College of Human Medicine, Michigan State University, Grand Rapids, Michigan 49503, United States.
MethodsX. 2024 Jul 9;13:102855. doi: 10.1016/j.mex.2024.102855. eCollection 2024 Dec.
Study of morphogenesis and its regulation requires analytical tools that enable simultaneous assessment of processes operating at cellular level, such as synthesis of transcription factors (TF), with their effects at the tissue scale. Most current studies conduct histological, cellular and immunochemical (IHC) analyses in separate steps, introducing inevitable biases in finding and alignment of areas of interest at vastly distinct scales of organization, as well as image distortion associated with image repositioning or file modifications. These problems are particularly severe for longitudinal analyses of growing structures that change size and shape. Here we introduce a python-based application for automated and complete whole-slide measurement of expression of multiple TFs and associated cellular morphology. The plugin collects data at customizable scale from the cell-level to the entire structure, records each data point with positional information, accounts for ontogenetic transformation of structures and variation in slide positioning with scalable grid, and includes a customizable file manager that outputs collected data in association with full details of image classification (e.g., ontogenetic stage, population, IHC assay). We demonstrate the utility and accuracy of this application by automated measurement of morphology and associated expression of eight TFs for more than six million cells recorded with full positional information in beak tissues across 12 developmental stages and 25 study populations of a wild passerine bird. Our script is freely available as an open-source Fiji plugin and can be applied to IHC slides from any imaging platforms and transcriptional factors.

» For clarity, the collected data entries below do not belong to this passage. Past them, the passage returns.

(** * Hover-to-preview audio fade: the [play] / [stop] handlers of a track row

    Shallow embedding of the TypeScript in the "Preview on hover" and
    "Dealing with browser constraints" sections of the Spotify playlist
    article (src/content/next-hsts-preload.mdx, lines 391-565): the two
    event handlers of a track row, the interval and timeout callbacks they
    register, and the settlement callbacks of [newAudio.play()].

    JavaScript numbers are IEEE-754 doubles and are modelled by Rocq's
    primitive binary64 floats; React state is modelled by explicit state
    passing, closures by the values they captured at the render in which
    the handler ran. *)

From Stdlib Require Import Floats ZArith String Ascii List Lia.
From stdpp Require Import gmap list strings sorting.

Set Warnings "-inexact-float".
Local Open Scope Z_scope.

(** ** JavaScript numbers *)

Module JS.

Definition number := float.

(** Magnitude of a double scaled by 100 and rounded to the nearest
    integer, a tie going to the larger one: the integer [n] of
    [Number.prototype.toFixed] ("let n be an integer for which
    n / 10^f - x is as close to zero as possible; if there are two such
    n, pick the larger n"), for f = 2. [m * 2^e] is the exact value. *)
Definition hundredths (m : positive) (e : Z) : Z :=
  if 0 <=? e
  then Z.pos m * 100 * 2 ^ e
  else (Z.pos m * 200 + 2 ^ (- e)) / 2 ^ (1 - e).

Definition float_of_Z (n : Z) : float :=
  if n <? 0
  then PrimFloat.opp (PrimFloat.of_uint63 (Uint63.of_Z (- n)))
  else PrimFloat.of_uint63 (Uint63.of_Z n).

(** [Number(x.toFixed(2))]. [toFixed] prints the sign and the digits of
    [n] with a point before the last two; [Number] reads the string back
    as the double nearest to n/100, which is what the correctly rounded
    division of the two exactly representable doubles [n] and [100]
    yields as long as n < 2^53. Either zero prints as "0.00". NaN and the
    infinities print as themselves, and so do doubles of magnitude 10^21
    and above; beyond 2^53 hundredths, far outside the range of a volume,
    the value is kept as it is. *)
Definition Number_toFixed2 (x : number) : number :=
  match Prim2SF x with
  | S754_finite s m e =>
      let n := hundredths m e in
      if n <? 2 ^ 53
      then let q := PrimFloat.div (float_of_Z n) 100%float in
           if s then PrimFloat.opp q else q
      else x
  | S754_zero _ => 0%float
  | _ => x
  end.

(** Integer part of a double, towards zero. *)
Definition truncate (x : number) : Z :=
  match Prim2SF x with
  | S754_finite s m e =>
      let i := if 0 <=? e then Z.pos m * 2 ^ e else Z.pos m / 2 ^ (- e) in
      if s then - i else i
  | _ => 0
  end.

形态发生及其调控的研究需要分析工具,以便能够同时评估在细胞水平上发生的过程,例如转录因子(TF)的合成,以及它们在组织尺度上的作用。目前大多数研究在不同步骤中进行组织学、细胞和免疫化学(IHC)分析,这在不同组织尺度上寻找和对齐感兴趣区域时不可避免地引入偏差,以及与图像重新定位或文件修改相关的图像失真。对于生长过程中大小和形状发生变化的结构进行纵向分析时,这些问题尤为严重。在此,我们介绍一种基于Python的应用程序,用于自动完整地对多个TF的表达和相关细胞形态进行全玻片测量。该插件从细胞水平到整个结构以可定制的尺度收集数据,记录每个带有位置信息的数据点,考虑结构的个体发育转变以及玻片定位随可扩展网格的变化,并包括一个可定制的文件管理器,其输出收集的数据并关联图像分类的全部详细信息(例如,个体发育阶段、群体、IHC检测)。我们通过自动测量12个发育阶段和25个野生雀形目鸟类研究群体的喙组织中超过600万个记录了完整位置信息的细胞的形态以及8种TF的相关表达,证明了该应用程序的实用性和准确性。我们的脚本作为开源的Fiji插件免费提供,可应用于来自任何成像平台的IHC玻片和转录因子。